== DATA EXTRACT ==

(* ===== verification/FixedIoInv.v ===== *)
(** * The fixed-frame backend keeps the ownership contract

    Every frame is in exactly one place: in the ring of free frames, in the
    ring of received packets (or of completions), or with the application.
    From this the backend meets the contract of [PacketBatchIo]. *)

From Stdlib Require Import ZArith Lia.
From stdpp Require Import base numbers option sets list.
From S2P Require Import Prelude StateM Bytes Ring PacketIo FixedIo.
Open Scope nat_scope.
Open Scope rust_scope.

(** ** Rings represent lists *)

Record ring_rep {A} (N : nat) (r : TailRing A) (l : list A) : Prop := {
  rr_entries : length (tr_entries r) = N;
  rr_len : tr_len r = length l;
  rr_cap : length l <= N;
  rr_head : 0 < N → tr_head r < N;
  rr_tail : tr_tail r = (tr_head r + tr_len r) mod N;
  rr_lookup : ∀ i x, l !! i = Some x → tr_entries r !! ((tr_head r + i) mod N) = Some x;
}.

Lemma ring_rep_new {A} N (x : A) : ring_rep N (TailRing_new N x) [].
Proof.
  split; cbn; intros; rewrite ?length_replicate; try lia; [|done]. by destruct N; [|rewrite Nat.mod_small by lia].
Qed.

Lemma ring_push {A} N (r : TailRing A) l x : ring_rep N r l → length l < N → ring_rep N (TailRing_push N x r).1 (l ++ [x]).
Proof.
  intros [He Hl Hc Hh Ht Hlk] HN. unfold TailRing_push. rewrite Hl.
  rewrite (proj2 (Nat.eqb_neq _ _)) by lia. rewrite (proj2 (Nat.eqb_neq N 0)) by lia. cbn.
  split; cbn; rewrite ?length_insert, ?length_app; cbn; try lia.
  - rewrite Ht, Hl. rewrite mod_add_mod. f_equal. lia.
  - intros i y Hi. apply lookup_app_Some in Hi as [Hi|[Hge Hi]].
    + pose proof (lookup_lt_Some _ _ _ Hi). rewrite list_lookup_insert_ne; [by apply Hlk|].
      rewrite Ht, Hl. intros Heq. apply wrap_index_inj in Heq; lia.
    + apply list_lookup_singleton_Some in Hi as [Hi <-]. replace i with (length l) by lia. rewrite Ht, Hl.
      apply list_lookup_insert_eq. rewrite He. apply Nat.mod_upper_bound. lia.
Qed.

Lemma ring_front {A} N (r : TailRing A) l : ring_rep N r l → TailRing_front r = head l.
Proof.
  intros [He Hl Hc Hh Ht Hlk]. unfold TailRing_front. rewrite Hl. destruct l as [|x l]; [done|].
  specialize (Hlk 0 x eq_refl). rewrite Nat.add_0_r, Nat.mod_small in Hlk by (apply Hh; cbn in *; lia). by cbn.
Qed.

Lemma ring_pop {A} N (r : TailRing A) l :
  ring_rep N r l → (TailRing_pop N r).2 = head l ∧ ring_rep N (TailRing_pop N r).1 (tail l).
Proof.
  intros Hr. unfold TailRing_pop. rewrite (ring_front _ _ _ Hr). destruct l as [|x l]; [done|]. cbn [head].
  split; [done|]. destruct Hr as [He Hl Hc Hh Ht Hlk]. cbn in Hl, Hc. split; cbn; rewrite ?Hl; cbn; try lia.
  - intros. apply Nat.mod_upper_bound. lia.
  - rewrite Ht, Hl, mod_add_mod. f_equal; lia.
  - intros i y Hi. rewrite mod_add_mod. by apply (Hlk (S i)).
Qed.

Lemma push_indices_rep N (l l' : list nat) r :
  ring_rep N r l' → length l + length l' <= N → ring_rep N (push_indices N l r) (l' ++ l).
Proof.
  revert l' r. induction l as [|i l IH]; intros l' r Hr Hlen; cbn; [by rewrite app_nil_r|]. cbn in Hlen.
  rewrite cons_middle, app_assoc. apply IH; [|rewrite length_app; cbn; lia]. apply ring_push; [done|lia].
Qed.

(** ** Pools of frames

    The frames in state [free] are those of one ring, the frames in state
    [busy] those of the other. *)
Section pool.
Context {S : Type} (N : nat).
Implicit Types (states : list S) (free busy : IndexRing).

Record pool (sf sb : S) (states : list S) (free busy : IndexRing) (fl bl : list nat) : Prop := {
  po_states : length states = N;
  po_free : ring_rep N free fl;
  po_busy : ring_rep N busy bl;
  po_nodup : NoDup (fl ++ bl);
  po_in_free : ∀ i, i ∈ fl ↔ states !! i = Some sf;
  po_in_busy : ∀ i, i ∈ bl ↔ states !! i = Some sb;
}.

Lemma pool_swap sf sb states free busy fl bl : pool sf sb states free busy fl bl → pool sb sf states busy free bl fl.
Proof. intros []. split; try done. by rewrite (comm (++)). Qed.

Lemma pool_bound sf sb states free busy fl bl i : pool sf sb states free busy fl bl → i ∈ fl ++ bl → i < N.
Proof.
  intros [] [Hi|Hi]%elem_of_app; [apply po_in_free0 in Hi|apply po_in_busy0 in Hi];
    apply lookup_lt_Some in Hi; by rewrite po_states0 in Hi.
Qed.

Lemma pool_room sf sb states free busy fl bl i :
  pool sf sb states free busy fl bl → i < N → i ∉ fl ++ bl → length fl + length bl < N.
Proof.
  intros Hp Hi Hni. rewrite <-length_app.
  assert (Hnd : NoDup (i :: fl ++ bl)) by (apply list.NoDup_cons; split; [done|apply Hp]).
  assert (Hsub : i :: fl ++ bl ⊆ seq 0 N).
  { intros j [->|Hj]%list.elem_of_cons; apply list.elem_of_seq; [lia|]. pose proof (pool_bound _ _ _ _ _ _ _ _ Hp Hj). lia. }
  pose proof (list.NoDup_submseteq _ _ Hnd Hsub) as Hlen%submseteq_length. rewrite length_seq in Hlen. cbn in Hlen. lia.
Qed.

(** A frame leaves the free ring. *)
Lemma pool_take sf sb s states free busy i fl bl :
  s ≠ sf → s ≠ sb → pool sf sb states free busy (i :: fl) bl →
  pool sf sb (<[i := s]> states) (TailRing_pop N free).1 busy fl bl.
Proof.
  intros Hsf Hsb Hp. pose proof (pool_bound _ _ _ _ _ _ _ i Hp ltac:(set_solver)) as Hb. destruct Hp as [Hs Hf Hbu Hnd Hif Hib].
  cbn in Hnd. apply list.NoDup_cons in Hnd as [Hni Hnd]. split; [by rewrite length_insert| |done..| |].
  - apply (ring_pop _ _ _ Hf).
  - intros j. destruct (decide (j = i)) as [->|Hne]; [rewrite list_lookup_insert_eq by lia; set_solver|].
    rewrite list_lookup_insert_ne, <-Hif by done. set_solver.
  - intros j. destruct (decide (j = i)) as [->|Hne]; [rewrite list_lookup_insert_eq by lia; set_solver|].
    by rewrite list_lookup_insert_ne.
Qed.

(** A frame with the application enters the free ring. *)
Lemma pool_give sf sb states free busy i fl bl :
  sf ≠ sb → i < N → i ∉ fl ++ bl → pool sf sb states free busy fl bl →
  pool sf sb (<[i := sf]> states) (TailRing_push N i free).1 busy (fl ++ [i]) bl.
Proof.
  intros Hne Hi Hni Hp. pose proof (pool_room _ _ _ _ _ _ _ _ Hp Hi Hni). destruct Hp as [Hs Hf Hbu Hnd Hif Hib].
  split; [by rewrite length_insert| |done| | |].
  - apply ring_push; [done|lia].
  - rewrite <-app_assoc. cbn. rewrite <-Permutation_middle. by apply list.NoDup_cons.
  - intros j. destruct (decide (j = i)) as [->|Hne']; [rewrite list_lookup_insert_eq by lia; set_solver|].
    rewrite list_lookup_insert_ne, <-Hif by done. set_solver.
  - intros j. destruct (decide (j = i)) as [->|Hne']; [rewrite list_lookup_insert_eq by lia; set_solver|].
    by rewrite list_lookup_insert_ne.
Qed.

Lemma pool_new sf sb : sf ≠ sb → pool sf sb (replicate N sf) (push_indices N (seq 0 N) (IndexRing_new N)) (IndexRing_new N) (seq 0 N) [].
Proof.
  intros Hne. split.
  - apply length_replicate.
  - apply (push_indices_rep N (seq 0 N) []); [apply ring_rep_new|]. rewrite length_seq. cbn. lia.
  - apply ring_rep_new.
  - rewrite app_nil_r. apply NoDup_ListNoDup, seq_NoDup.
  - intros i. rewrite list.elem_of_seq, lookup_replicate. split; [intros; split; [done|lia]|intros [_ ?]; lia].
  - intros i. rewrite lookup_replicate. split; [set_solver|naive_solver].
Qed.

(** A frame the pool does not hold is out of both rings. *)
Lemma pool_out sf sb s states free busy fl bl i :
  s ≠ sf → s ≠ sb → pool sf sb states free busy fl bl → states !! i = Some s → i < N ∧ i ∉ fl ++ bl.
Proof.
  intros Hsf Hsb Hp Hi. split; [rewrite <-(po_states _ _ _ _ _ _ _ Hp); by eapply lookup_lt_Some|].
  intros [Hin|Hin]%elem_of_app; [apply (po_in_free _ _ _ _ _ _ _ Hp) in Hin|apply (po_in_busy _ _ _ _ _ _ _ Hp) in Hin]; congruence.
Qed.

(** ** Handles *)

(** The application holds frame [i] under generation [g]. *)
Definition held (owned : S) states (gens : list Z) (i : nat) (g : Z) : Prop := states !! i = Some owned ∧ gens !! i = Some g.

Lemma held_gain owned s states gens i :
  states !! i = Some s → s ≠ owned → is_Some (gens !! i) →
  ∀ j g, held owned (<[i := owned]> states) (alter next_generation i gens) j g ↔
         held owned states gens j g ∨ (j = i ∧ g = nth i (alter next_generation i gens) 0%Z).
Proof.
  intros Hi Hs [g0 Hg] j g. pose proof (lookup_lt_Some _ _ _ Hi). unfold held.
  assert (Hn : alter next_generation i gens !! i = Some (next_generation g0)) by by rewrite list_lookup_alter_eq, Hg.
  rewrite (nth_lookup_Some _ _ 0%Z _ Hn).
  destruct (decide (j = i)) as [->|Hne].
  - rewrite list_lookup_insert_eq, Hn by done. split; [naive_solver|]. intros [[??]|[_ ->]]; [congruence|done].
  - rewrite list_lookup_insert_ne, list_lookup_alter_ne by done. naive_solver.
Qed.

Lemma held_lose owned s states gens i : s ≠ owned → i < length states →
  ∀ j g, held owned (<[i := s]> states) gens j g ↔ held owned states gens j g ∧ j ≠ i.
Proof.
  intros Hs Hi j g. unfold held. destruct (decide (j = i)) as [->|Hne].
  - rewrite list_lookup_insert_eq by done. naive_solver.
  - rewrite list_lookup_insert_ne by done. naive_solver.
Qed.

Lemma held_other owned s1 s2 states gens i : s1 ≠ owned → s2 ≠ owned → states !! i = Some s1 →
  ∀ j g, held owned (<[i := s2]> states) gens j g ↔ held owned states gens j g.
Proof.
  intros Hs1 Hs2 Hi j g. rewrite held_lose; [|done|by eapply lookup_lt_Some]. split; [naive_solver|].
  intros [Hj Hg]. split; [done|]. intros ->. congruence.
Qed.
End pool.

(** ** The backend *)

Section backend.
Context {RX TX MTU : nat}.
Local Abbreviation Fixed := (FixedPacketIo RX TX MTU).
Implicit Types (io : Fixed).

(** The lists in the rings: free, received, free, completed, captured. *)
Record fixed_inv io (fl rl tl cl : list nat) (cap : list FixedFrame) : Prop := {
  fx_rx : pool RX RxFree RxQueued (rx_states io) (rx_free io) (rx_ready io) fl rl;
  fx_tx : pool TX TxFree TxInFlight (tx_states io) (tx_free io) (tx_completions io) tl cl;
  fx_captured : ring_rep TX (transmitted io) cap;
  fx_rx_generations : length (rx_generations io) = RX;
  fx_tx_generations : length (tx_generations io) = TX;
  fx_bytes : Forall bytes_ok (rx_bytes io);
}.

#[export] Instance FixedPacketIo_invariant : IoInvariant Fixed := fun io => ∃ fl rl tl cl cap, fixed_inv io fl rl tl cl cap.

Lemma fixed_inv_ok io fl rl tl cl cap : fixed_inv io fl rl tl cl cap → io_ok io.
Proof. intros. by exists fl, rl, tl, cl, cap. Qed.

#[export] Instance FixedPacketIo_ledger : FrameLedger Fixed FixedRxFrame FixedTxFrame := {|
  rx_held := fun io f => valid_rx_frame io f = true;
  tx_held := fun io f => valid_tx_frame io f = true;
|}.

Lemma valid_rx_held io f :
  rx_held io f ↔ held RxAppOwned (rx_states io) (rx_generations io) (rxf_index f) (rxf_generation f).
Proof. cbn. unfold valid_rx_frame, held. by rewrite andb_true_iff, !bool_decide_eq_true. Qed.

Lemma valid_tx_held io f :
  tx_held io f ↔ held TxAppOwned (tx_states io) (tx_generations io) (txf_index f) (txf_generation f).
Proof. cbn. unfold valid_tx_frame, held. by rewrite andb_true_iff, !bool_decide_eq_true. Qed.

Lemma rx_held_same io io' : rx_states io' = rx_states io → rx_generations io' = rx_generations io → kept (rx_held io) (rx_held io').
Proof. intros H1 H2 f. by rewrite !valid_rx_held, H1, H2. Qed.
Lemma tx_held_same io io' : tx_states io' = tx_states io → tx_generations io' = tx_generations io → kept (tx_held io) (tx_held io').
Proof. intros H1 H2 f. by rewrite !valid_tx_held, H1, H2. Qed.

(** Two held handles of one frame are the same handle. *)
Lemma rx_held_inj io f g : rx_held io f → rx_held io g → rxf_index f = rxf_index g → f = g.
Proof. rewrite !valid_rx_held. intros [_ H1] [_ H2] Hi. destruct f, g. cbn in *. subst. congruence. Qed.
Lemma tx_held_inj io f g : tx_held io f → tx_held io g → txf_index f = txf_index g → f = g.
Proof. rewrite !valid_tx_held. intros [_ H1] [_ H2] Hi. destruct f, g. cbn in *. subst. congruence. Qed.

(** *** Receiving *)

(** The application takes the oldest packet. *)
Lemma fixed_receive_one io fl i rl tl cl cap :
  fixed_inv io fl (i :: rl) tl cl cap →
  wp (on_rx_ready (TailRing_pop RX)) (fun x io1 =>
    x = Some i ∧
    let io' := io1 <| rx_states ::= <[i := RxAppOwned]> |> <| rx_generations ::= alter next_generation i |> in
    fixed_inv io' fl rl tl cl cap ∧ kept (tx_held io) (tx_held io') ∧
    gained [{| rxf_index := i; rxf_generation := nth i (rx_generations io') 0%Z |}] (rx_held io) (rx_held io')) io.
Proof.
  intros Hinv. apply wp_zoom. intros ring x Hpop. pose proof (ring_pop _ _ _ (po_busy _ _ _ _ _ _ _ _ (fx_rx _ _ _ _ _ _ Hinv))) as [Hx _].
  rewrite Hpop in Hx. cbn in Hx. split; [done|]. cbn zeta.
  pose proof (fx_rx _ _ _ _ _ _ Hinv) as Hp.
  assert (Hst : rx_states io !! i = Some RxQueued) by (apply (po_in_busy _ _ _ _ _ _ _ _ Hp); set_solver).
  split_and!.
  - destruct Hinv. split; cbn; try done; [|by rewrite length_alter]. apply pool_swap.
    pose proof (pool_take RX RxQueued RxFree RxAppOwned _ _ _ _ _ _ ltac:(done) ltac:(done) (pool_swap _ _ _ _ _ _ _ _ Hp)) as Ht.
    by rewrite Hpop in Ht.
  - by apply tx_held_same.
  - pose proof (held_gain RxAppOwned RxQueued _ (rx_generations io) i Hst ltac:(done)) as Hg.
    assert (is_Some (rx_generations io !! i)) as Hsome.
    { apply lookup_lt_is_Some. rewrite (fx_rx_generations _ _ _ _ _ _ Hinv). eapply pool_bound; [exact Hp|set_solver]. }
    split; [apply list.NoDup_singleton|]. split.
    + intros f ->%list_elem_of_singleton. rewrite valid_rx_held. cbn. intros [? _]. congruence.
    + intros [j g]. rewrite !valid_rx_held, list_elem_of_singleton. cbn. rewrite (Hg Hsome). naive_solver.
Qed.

== INSTRUCTIONS FOR THE TASK ==
Your answer must consist solely of the lines above between the line holding "apply lookup_lt_Some in" and the line holding "assert (Hsub : i :: fl ++ bl ⊆ seq 0 N).", inclusive, copied exactly.

== ANSWER SPACE ==
    apply lookup_lt_Some in Hi; by rewrite po_states0 in Hi.
Qed.

Lemma pool_room sf sb states free busy fl bl i :
  pool sf sb states free busy fl bl → i < N → i ∉ fl ++ bl → length fl + length bl < N.
Proof.
  intros Hp Hi Hni. rewrite <-length_app.
  assert (Hnd : NoDup (i :: fl ++ bl)) by (apply list.NoDup_cons; split; [done|apply Hp]).
  assert (Hsub : i :: fl ++ bl ⊆ seq 0 N).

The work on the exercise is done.